## [WHAT YOU NEED TO DO]
For the material below, return exactly the lines starting at the one holding "(forall x, task_at" and ending at the one holding "(** ** Operations", counting both as part of the range.
[SUPPLIED DATA Boundary: Start]
(* ===== verification/AgentRouterLife.v ===== *)
(** * The life of the router's tasks

    Every operation of the host and every step of a worker keeps the router's
    invariant, so it holds after any sequence of them. *)

From S2P Require Import Prelude RuntimeJson JsonBuild JsonMem JsonRecord RuntimeStore AgentExecution AgentRouter AgentRouterTask AgentRouterIntent AgentRouterOps AgentRouterInv AgentRouterSlots.
From S2P Require Graph RuntimeControl AgentPolicy.

#[local] Open Scope string_scope.
#[local] Open Scope list_scope.
#[local] Open Scope Z_scope.

Create HintDb router.

Section life.
Context {W J : Type} `{JsonSetters J, !JsonMembers J}.

#[local] Abbreviation state := (router_state (W := W) (J := J)).
#[local] Abbreviation task := (router_task (W := W) (J := J)).
#[local] Abbreviation executed := (turbo_agent_execution (J := J)).

(** ** Results of operations *)

(** [Q] holds of the answer and the state after [m], whatever the host's world and
    allocator are. *)
Definition after {A} (m : op (W := W) (J := J) A) (Q : A + salts_status -> state -> Prop) (s : state) : Prop :=
  forall w o, match m s w o with (r, s', _, _) => Q r s' end.

Lemma after_mono {A} (m : op A) (Q Q' : A + salts_status -> state -> Prop) s :
  after m Q s -> (forall r s', Q r s' -> Q' r s') -> after m Q' s.
Proof. intros Hm HQ w o. specialize (Hm w o). destruct (m s w o) as [[[r s'] w'] o']. by apply HQ. Qed.

Lemma after_ret {A} (x : A) Q s : Q (inl x) s -> after (mret x) Q s.
Proof. by intros HQ w o. Qed.

Lemma after_fail {A} st (Q : A + salts_status -> state -> Prop) s : Q (inr st) s -> after (op_fail st) Q s.
Proof. by intros HQ w o. Qed.

Lemma after_bind {A B} (m : op A) (k : A -> op B) (Q : B + salts_status -> state -> Prop) s :
  after m (fun r s' => match r with inl x => after (k x) Q s' | inr st => Q (inr st) s' end) s -> after (m ≫= k) Q s.
Proof.
  intros Hm w o. specialize (Hm w o). unfold mbind, op_bind. destruct (m s w o) as [[[[x|st] s'] w'] o']; [apply Hm|done].
Qed.

Lemma after_get Q s : Q (inl s) s -> after op_get Q s.
Proof. by intros HQ w o. Qed.

Lemma after_modify f Q s : Q (inl tt) (f s) -> after (op_modify f) Q s.
Proof. by intros HQ w o. Qed.

Lemma after_io {A} (m : io W A) (Q : A + salts_status -> state -> Prop) s :
  (forall r, (exists w o w' o', m w o = (r, w', o')) -> Q r s) -> after (op_io m) Q s.
Proof. intros HQ w o. unfold op_io. destruct (m w o) as [[r w'] o'] eqn:E. apply HQ. by exists w, o, w', o'. Qed.

Lemma after_try {A} (m : op A) (Q : (A + salts_status) + salts_status -> state -> Prop) s :
  after m (fun r => Q (inl r)) s -> after (op_try m) Q s.
Proof. intros Hm w o. specialize (Hm w o). unfold op_try. by destruct (m s w o) as [[[r s'] w'] o']. Qed.

Lemma after_status st (Q : unit + salts_status -> state -> Prop) s :
  Q (if bool_decide (st = SALTS_OK) then inl tt else inr st) s -> after (op_status st) Q s.
Proof. intros HQ w o. by destruct st. Qed.

Lemma after_task t (Q : task + salts_status -> state -> Prop) s :
  (forall x, task_at s t = Some x -> Q (inl x) s) -> (task_at s t = None -> Q (inr SALTS_EINVAL) s) -> after (get_task t) Q s.
Proof. intros HS HN w o. unfold get_task. destruct (task_at s t) as [x|]; [by apply HS|by apply HN]. Qed.

Lemma after_group g (Q : turbo_agent_router_group + salts_status -> state -> Prop) s :
  (forall x, group_at s g = Some x -> Q (inl x) s) -> (group_at s g = None -> Q (inr SALTS_EINVAL) s) -> after (get_group g) Q s.
Proof. intros HS HN w o. unfold get_group. destruct (group_at s g) as [x|]; [by apply HS|by apply HN]. Qed.

(** ** Operations that keep the invariant step by step *)

Definition keeps {A} (m : op (W := W) (J := J) A) : Prop := forall s, router_inv s -> after m (fun _ => router_inv) s.

Lemma keeps_ret {A} (x : A) : keeps (mret x).
Proof. intros s Hs. by apply after_ret. Qed.

Lemma keeps_fail {A} st : keeps (op_fail (A := A) st).
Proof. intros s Hs. by apply after_fail. Qed.

Lemma keeps_bind {A B} (m : op A) (k : A -> op B) : keeps m -> (forall x, keeps (k x)) -> keeps (m ≫= k).
Proof.
  intros Hm Hk s Hs. apply after_bind. eapply after_mono; [by apply Hm|]. intros [x|st] s' Hs'; [by apply Hk|done].
Qed.

Lemma keeps_get : keeps op_get.
Proof. intros s Hs. by apply after_get. Qed.

Lemma keeps_io {A} (m : io W A) : keeps (op_io m).
Proof. intros s Hs. by apply after_io. Qed.

Lemma keeps_try {A} (m : op A) : keeps m -> keeps (op_try m).
Proof. intros Hm s Hs. apply after_try. by apply Hm. Qed.

Lemma keeps_status st : keeps (op_status st).
Proof. intros s Hs. by apply after_status. Qed.

Lemma keeps_task t : keeps (get_task t).
Proof. intros s Hs. by apply after_task. Qed.

Lemma keeps_group g : keeps (get_group g).
Proof. intros s Hs. by apply after_group. Qed.

Lemma keeps_update_task t f : same_shape f -> keeps (op_modify (update_task t f)).
Proof. intros Hf s Hs. apply after_modify. by apply inv_update_task. Qed.

Lemma keeps_update_group g f : (forall x, members (f x) = members x) -> keeps (op_modify (update_group g f)).
Proof. intros Hf s Hs. apply after_modify. by apply inv_update_group. Qed.

Lemma keeps_update_execution e f : (forall x : executed, result_taken (f x) = result_taken x) -> keeps (op_modify (update_execution e f)).
Proof. intros Hf s Hs. apply after_modify. by apply inv_update_execution. Qed.

Lemma update_execution_at e f g (x : executed) (s : state) : executions s !! e = Some x -> f x = g x ->
  update_execution e f s = update_execution e g s.
Proof.
  intros Hx Hf. unfold update_execution. f_equal. apply list_eq. intros i. destruct (decide (e = i)) as [<-|Hne].
  - by rewrite !list_lookup_alter_eq, Hx; cbn; rewrite Hf.
  - by rewrite !list_lookup_alter_ne.
Qed.

Lemma cancel_result_taken reason now (x : executed) : result_taken (turbo_agent_execution_cancel reason now x).2 = result_taken x.
Proof.
  unfold turbo_agent_execution_cancel. destruct (terminal x); [done|].
  by destruct (Control.turbo_cancel_source_cancel _ _ _ _) as [[st h]|].
Qed.

Context (cmeta_monotonic_ms : W -> Z).

Lemma after_now (Q : Z + salts_status -> state -> Prop) s : (forall now, Q (inl now) s) -> after (op_now cmeta_monotonic_ms) Q s.
Proof. intros HQ w o. apply HQ. Qed.

Lemma keeps_cancel reason e : keeps (cancel_execution (J := J) cmeta_monotonic_ms reason e).
Proof.
  intros s Hs w o. unfold cancel_execution. destruct (executions s !! e) as [x|] eqn:Hx; [|done].
  pose proof (cancel_result_taken reason (cmeta_monotonic_ms w) x) as Hk.
  destruct (turbo_agent_execution_cancel reason (cmeta_monotonic_ms w) x) as [st y]. cbn in Hk.
  rewrite (update_execution_at e _ (fun z => mk_execution (execution_id y) (status y) (kind y) (operation_rc y)
    (result_taken z) (cancel_source y) (summary y) (final_state y)) x s Hx).
  - by apply inv_update_execution.
  - rewrite <- Hk. by destruct y.
Qed.

End life.

#[export] Hint Resolve keeps_ret keeps_fail keeps_get keeps_io keeps_status keeps_task keeps_group keeps_cancel : router.

(** The steps of an operation, one after the other. *)
Ltac keep := repeat first
  [ progress intros
  | solve [auto with router nocore]
  | apply keeps_bind
  | apply keeps_try
  | apply keeps_update_task; intros ?; by split_and!
  | apply keeps_update_group; by intros ?
  | match goal with |- keeps (if ?b then _ else _) => destruct b end
  | match goal with |- keeps (match ?x with _ => _ end) => destruct x end ].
[SUPPLIED DATA Boundary: End]
## [EXERCISE RESPONSE]
  (forall x, task_at s t = Some x -> Q (inl x) s) -> (task_at s t = None -> Q (inr SALTS_EINVAL) s) -> after (get_task t) Q s.
Proof. intros HS HN w o. unfold get_task. destruct (task_at s t) as [x|]; [by apply HS|by apply HN]. Qed.

Lemma after_group g (Q : turbo_agent_router_group + salts_status -> state -> Prop) s :
  (forall x, group_at s g = Some x -> Q (inl x) s) -> (group_at s g = None -> Q (inr SALTS_EINVAL) s) -> after (get_group g) Q s.
Proof. intros HS HN w o. unfold get_group. destruct (group_at s g) as [x|]; [by apply HS|by apply HN]. Qed.

(** ** Operations that keep the invariant step by step *)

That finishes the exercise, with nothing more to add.